Saved data entries
───
(* ===== verification/LifecycleSafety.v ===== *)
(** * LifecycleSafety

    Requests enter and leave the scheduler between steps: adding, finishing and
    resetting return, and lead from a state between steps to another. *)

From S2P Require Import Prelude Request OrderedDict Heap RequestQueue StopCheck EncoderCache KVCacheManager SchedulerState EncoderScheduling Scheduler SchedulerSafety Lifecycle.

Module LifecycleSafety.
Import EncoderCache Request OrderedDict RequestQueue StopCheck KVCacheManager SchedulerState EncoderScheduling Scheduler SchedulerSafety Lifecycle.
#[local] Open Scope Z_scope.

(** ** Lists without some elements *)

Notation without v l := (filter (fun x : Z => x <> v) (l : list Z)).
Notation without_all rs l := (filter (fun x : Z => x ∉ (rs : list Z)) (l : list Z)).

Lemma remove_all_filter (l rs : list Z) : NoDup l -> remove_all l rs = without_all rs l.
Proof.
  intros Hn. unfold remove_all. destruct rs as [|x [|y rs]].
  - induction l as [|z l IH]; [done|]. apply NoDup_cons in Hn as [_ Hn]. rewrite filter_cons_True by set_solver. by rewrite <- IH.
  - assert (E : without_all [x] l = filter (fun z => z <> x) l).
    { apply list_filter_iff. intros z. rewrite list_elem_of_singleton. done. }
    rewrite E. destruct (list_find _ l) as [[i z]|] eqn:Hf.
    + apply list_find_Some in Hf as (Hi & -> & Hbefore). clear E. revert i Hi Hbefore.
      induction l as [|z l IH]; intros i Hi Hb; [done|]. apply NoDup_cons in Hn as [Hz Hn]. destruct i as [|i]; simpl in Hi.
      * injection Hi as ->. cbn [delete list_delete]. rewrite filter_cons_False by tauto. symmetry. apply filter_all. by intros y Hy ->.
      * assert (z <> x) by (apply (Hb 0%nat z); [done|lia]). rewrite filter_cons_True by done. cbn [delete list_delete]. f_equal.
        apply IH; [done|done|]. intros j y Hj Hlt. apply (Hb (S j) y Hj). lia.
    + apply list_find_None in Hf. symmetry. apply filter_all. intros y Hy. rewrite Forall_forall in Hf. by apply Hf.
  - done.
Qed.

Lemma without_all_perm (rs l : list Z) : NoDup rs -> NoDup l -> (forall r, r ∈ rs -> r ∈ l) -> l ≡ₚ without_all rs l ++ rs.
Proof.
  intros Hr Hl Hin. apply NoDup_Permutation; [done| |].
  - apply list.NoDup_app. split; [by apply NoDup_filter|]. split; [|done]. intros x [Hx _]%list_elem_of_filter. done.
  - intros x. rewrite elem_of_app, list_elem_of_filter. destruct (decide (x ∈ rs)); naive_solver.
Qed.

Lemma without_all_nil (l : list Z) : without_all [] l = l.
Proof. apply filter_all. set_solver. Qed.

Lemma without_all_other (rs ks l : list Z) :
  (forall r, r ∈ l -> r ∈ rs <-> r ∈ ks) -> without_all rs l = without_all ks l.
Proof.
  intros H. induction l as [|x l IH]; [done|]. rewrite !filter_cons, IH by set_solver.
  destruct (decide (x ∉ rs)), (decide (x ∉ ks)); try done; exfalso; specialize (H x ltac:(by left)); tauto.
Qed.

Section held.
Context {KV : Type} {SM : SlotManager KV} (cfg : SchedulerConfig) {SC : SlotContract cfg KV} (sz : string -> Z).
#[local] Notation EC := EncoderCache.EncoderCacheManager.
#[local] Notation State := (SchedulerState.Scheduler KV EC).

(** ** Between steps, with requests about to go *)

(** [H]: requests in no list any more, not released yet. *)
Record held_ok (s : State) (R W K H : list Z) (S : gmap string Z) : Prop := {
  hk_nodup : NoDup (R ++ W ++ K ++ H);
  hk_requests : forall id r, requests s !! id = Some r <-> r ∈ R ++ W ++ K ++ H /\ request_id (objs s r) = id;
  hk_ok : forall r, r ∈ R ++ W ++ K -> request_ok cfg sz (objs s r);
  hk_held : forall r, r ∈ H -> features_ok sz (objs s r);
  hk_waiting : serves (objs s) (policy cfg) (waiting s) W;
  hk_skipped : serves (objs s) (policy cfg) (skipped_waiting s) K;
  hk_run : forall r, r ∈ R -> run_ok cfg (objs s r) (S !! request_id (objs s r));
  hk_wait : forall r, r ∈ W ++ K -> wait_ok cfg (objs s r);
  hk_slots : slots_rep (kv_cache_manager s) S;
  hk_dom : forall id, is_Some (S !! id) -> exists r, r ∈ R ++ H /\ request_id (objs s r) = id;
  hk_enc : ec_inv sz (encoder_cache_manager s);
  hk_inputs : forall id i, i ∈ default ∅ (EncoderCache.request_cached_ids (encoder_cache_manager s) !! id) ->
    exists r, r ∈ R ++ W ++ K ++ H /\ request_id (objs s r) = id /\ valid_input (objs s r) i;
  hk_prefill : forall r, r ∈ R ++ W ++ K -> is_Some (prefill_stats (objs s r)) ->
    num_tokens (objs s r) <= num_prompt_tokens (objs s r);
  hk_prev : forall r, r ∈ W ++ K -> status (objs s r) = PREEMPTED -> request_id (objs s r) ∉ prev_step_scheduled_req_ids s
}.
#[local] Arguments hk_nodup {s R W K H S} _.
#[local] Arguments hk_requests {s R W K H S} _.
#[local] Arguments hk_ok {s R W K H S} _.
#[local] Arguments hk_held {s R W K H S} _.
#[local] Arguments hk_waiting {s R W K H S} _.
#[local] Arguments hk_skipped {s R W K H S} _.
#[local] Arguments hk_run {s R W K H S} _.
#[local] Arguments hk_wait {s R W K H S} _.
#[local] Arguments hk_slots {s R W K H S} _.
#[local] Arguments hk_dom {s R W K H S} _.
#[local] Arguments hk_enc {s R W K H S} _.
#[local] Arguments hk_inputs {s R W K H S} _.
#[local] Arguments hk_prefill {s R W K H S} _.
#[local] Arguments hk_prev {s R W K H S} _.

Lemma sched_held s R W K S : sched_ok cfg sz s R W K S -> held_ok s R W K [] S.
Proof. intros []. constructor; rewrite ?app_nil_r; try done. set_solver. Qed.

Lemma held_sched s R W K S :
  held_ok s R W K [] S -> running s = R -> zlen R <= max_num_running_reqs cfg -> sched_ok cfg sz s R W K S.
Proof.
  intros [H1 H2 H3 H4 H5 H6 H7 H8 H9 H10 H11 H12 H13 H14] ER Hm. rewrite app_nil_r in H1.
  setoid_rewrite app_nil_r in H2. setoid_rewrite app_nil_r in H10. setoid_rewrite app_nil_r in H12. by constructor.
Qed.

Section state.
Context {s : State} {R W K H : list Z} {S : gmap string Z} (I : held_ok s R W K H S).

Lemma held_inj r r' : r ∈ R ++ W ++ K ++ H -> r' ∈ R ++ W ++ K ++ H -> request_id (objs s r) = request_id (objs s r') -> r = r'.
Proof.
  intros H1 H2 E. assert (E1 : requests s !! request_id (objs s r) = Some r) by (by apply (hk_requests I)).
  assert (E2 : requests s !! request_id (objs s r) = Some r') by (by apply (hk_requests I)). congruence.
Qed.

(** States that agree on what matters. *)
Lemma held_same s' :
  objs s' = objs s -> requests s' = requests s -> waiting s' = waiting s -> skipped_waiting s' = skipped_waiting s ->
  kv_cache_manager s' = kv_cache_manager s -> encoder_cache_manager s' = encoder_cache_manager s ->
  prev_step_scheduled_req_ids s' = prev_step_scheduled_req_ids s -> held_ok s' R W K H S.
Proof. intros E1 E2 E3 E4 E5 E6 E7. destruct I. constructor; rewrite ?E1, ?E2, ?E3, ?E4, ?E5, ?E6, ?E7; done. Qed.

(** Requests leave their lists. *)
Lemma held_leave s' R' W' K' V :
  objs s' = objs s -> requests s' = requests s -> kv_cache_manager s' = kv_cache_manager s ->
  encoder_cache_manager s' = encoder_cache_manager s -> prev_step_scheduled_req_ids s' = prev_step_scheduled_req_ids s ->
  R' ⊆ R -> W' ⊆ W -> K' ⊆ K -> R' ++ W' ++ K' ++ V ≡ₚ R ++ W ++ K ++ H -> (forall r, r ∈ R ++ H -> r ∈ R' ++ V) ->
  serves (objs s) (policy cfg) (waiting s') W' -> serves (objs s) (policy cfg) (skipped_waiting s') K' ->
  held_ok s' R' W' K' V S.
Proof.
  intros E1 E2 E3 E4 E5 HR HW HK HP HRV Hw Hk. destruct I as [H1 H2 H3 H4 H5 H6 H7 H8 H9 H10 H11 H12 H13 H14].
  assert (HWK : W' ++ K' ⊆ W ++ K) by set_solver. assert (HRWK : R' ++ W' ++ K' ⊆ R ++ W ++ K) by set_solver.
  constructor; rewrite ?E1, ?E2, ?E3, ?E4, ?E5; try done; try (by intros r Hr; auto).
  - by rewrite HP.
  - intros id r. by rewrite HP.
  - intros r Hr. assert (Ha : r ∈ R ++ W ++ K ++ H) by (rewrite <- HP; set_solver).
    destruct (decide (r ∈ H)) as [|Hn]; [by apply H4|]. apply H3. set_solver.
  - intros id Hid. destruct (H10 id Hid) as (r & Hr & E). exists r. auto.
  - intros id i Hi. destruct (H12 id i Hi) as (r & Hr & E). exists r. rewrite HP. auto.
Qed.
End state.

(** A request about to go may change its state, one in no list may be any. *)
Lemma held_objs s R W K H S o :
  held_ok s R W K H S -> (forall x, x ∈ R ++ W ++ K -> o x = objs s x) ->
  (forall x, x ∈ H -> rank (o x) = rank (objs s x) /\ mm_features (o x) = mm_features (objs s x)) ->
  held_ok (set_objs o s) R W K H S.
Proof.
  intros [H1 H2 H3 H4 H5 H6 H7 H8 H9 H10 H11 H12 H13 H14] Ho Hh.
  assert (Hall : forall x, x ∈ R ++ W ++ K ++ H -> rank (o x) = rank (objs s x) /\ mm_features (o x) = mm_features (objs s x)).
  { intros x. rewrite !app_assoc, elem_of_app, <- app_assoc. intros [Hx|Hx]; [by rewrite Ho|auto]. }
  assert (Hid : forall x, x ∈ R ++ W ++ K ++ H -> request_id (o x) = request_id (objs s x)).
  { intros x Hx. destruct (Hall x Hx) as [E _]. unfold rank in E. congruence. }
  constructor; simpl; try done.
  - intros id x. rewrite H2. split; intros [Hx E]; (split; [done|]); [by rewrite Hid|by rewrite Hid in E].
  - intros x Hx. rewrite Ho by done. auto.
  - intros x Hx. unfold features_ok. rewrite (proj2 (Hh x Hx)). by apply H4.
  - eapply serves_rank; [|exact H5]. intros x Hx. rewrite Ho; [done|set_solver].
  - eapply serves_rank; [|exact H6]. intros x Hx. rewrite Ho; [done|set_solver].
  - intros x Hx. rewrite Ho by set_solver. auto.
  - intros x Hx. rewrite Ho by set_solver. auto.
  - intros id Hs. destruct (H10 id Hs) as (x & Hx & E). exists x. rewrite Hid by set_solver. done.
  - intros id i Hi. destruct (H12 id i Hi) as (x & Hx & E & Hvx). exists x. rewrite Hid by done. split; [done|]. split; [done|].
    unfold valid_input in *. by rewrite (proj2 (Hall x Hx)).
  - intros x Hx. rewrite Ho by done. auto.
  - intros x Hx. rewrite Ho by set_solver. auto.
Qed.

Lemma held_obj s R W K H S r q :
  held_ok s R W K H S -> r ∈ H -> rank q = rank (objs s r) -> mm_features q = mm_features (objs s r) ->
  held_ok (set_objs (<[r := q]> (objs s)) s) R W K H S.
Proof.
  intros I Hr Hrank Hmm. apply held_objs; [done| |].
  - intros x Hx. apply fn_lookup_insert_ne. intros <-. pose proof (hk_nodup I) as Hn. rewrite !app_assoc in Hn.
    apply list.NoDup_app in Hn as (_ & Hd & _). apply (Hd r); [by rewrite <- app_assoc|done].
  - intros x _. destruct (decide (x = r)) as [->|]; [by rewrite fn_lookup_insert|by rewrite fn_lookup_insert_ne].
Qed.

(** A request in a list is not finished, and does not wait for a connector. *)
Lemma listed_status s R W K H S r :
  held_ok s R W K H S -> r ∈ R ++ W ++ K -> is_finished (status (objs s r)) = false /\
    status (objs s r) <> WAITING_FOR_REMOTE_KVS /\ status (objs s r) <> WAITING_FOR_STREAMING_REQ /\
    (status (objs s r) = RUNNING <-> r ∈ R).
Proof.
  intros I Hr. pose proof (hk_nodup I) as Hn. apply list.NoDup_app in Hn as (_ & Hd & _).
  destruct (decide (r ∈ R)) as [HrR|HrR].
  - destruct (hk_run I r HrR) as (-> & _). done.
  - assert (HWK : r ∈ W ++ K) by set_solver. destruct (hk_wait I r HWK) as [[E|[E|E]] _]; rewrite E; done.
Qed.

(** ** One request leaves its list and comes back *)


Lemma held_take s R W K S r :
  held_ok s R W K [] S -> r ∈ R -> held_ok s (without r R) W K [r] S.
Proof.
  intros I Hr. pose proof (hk_nodup I) as Hn. apply list.NoDup_app in Hn as (HnR & _).
  assert (HP : without r R ++ [r] ≡ₚ R).
  { apply NoDup_Permutation; [|done|].
    - apply list.NoDup_app. split; [by apply NoDup_filter|]. split; [|apply NoDup_singleton].
      intros x [? _]%list_elem_of_filter. by intros ->%list_elem_of_singleton.
    - intros x. rewrite elem_of_app, list_elem_of_filter, list_elem_of_singleton. destruct (decide (x = r)); naive_solver. }
  eapply (held_leave I); try done; try apply I.
  - by intros x [_ ?]%list_elem_of_filter.
  - rewrite app_nil_r. rewrite <- HP at 2. solve_Permutation.
  - intros x. rewrite app_nil_r, elem_of_app, list_elem_of_filter, list_elem_of_singleton. destruct (decide (x = r)); tauto.
Qed.

Lemma held_return s R W K S r :
  held_ok s (without r R) W K [r] S -> NoDup R -> r ∈ R -> request_ok cfg sz (objs s r) ->
  run_ok cfg (objs s r) (S !! request_id (objs s r)) ->
  (is_Some (prefill_stats (objs s r)) -> num_tokens (objs s r) <= num_prompt_tokens (objs s r)) ->
  held_ok s R W K [] S.
Proof.
  intros [H1 H2 H3 H4 H5 H6 H7 H8 H9 H10 H11 H12 H13 H14] Hn Hr Hq Hrun Hpf.
  assert (HP : without r R ++ [r] ≡ₚ R).
  { apply NoDup_Permutation; [|done|].
    - apply list.NoDup_app. split; [by apply NoDup_filter|]. split; [|apply NoDup_singleton].
      intros x [? _]%list_elem_of_filter. by intros ->%list_elem_of_singleton.
    - intros x. rewrite elem_of_app, list_elem_of_filter, list_elem_of_singleton. destruct (decide (x = r)); naive_solver. }
  assert (HPA : without r R ++ W ++ K ++ [r] ≡ₚ R ++ W ++ K ++ []).
  { rewrite app_nil_r. rewrite <- HP at 2. solve_Permutation. }
  assert (Hcase : forall x l, x ∈ R ++ l -> x = r \/ x ∈ without r R ++ l).
  { intros x l. rewrite !elem_of_app, list_elem_of_filter. destruct (decide (x = r)); tauto. }
  constructor; try done.
  - by rewrite <- HPA.
  - intros id x. by rewrite <- HPA.
  - intros x [->|Hx]%Hcase; auto.
  - set_solver.
  - intros x Hx. destruct (Hcase x []) as [->|Hx']; [by rewrite app_nil_r|done|]. apply H7. by rewrite app_nil_r in Hx'.
  - intros id Hid. destruct (H10 id Hid) as (x & Hx & E). exists x. split; [|done]. rewrite app_nil_r. by rewrite <- HP.
  - intros id i Hi. destruct (H12 id i Hi) as (x & Hx & E). exists x. by rewrite <- HPA.
  - intros x [->|Hx]%Hcase; auto.
Qed.

Lemma held_enc s R W K H S e' :
  held_ok s R W K H S -> ec_inv sz e' ->
  (forall id i, i ∈ default ∅ (EncoderCache.request_cached_ids e' !! id) ->
    i ∈ default ∅ (EncoderCache.request_cached_ids (encoder_cache_manager s) !! id)) ->
  held_ok (set_encoder_cache_manager e' s) R W K H S.
Proof. intros [] He Hi. constructor; try done. simpl. auto. Qed.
───
▶ _YOUR ASSIGNMENT_:
Show the lines of the records that contain the word "delete".

▶ _PROBLEM SOLUTION_:
      * injection Hi as ->. cbn [delete list_delete]. rewrite filter_cons_False by tauto. symmetry. apply filter_all. by intros y Hy ->.
      * assert (z <> x) by (apply (Hb 0%nat z); [done|lia]). rewrite filter_cons_True by done. cbn [delete list_delete]. f_equal.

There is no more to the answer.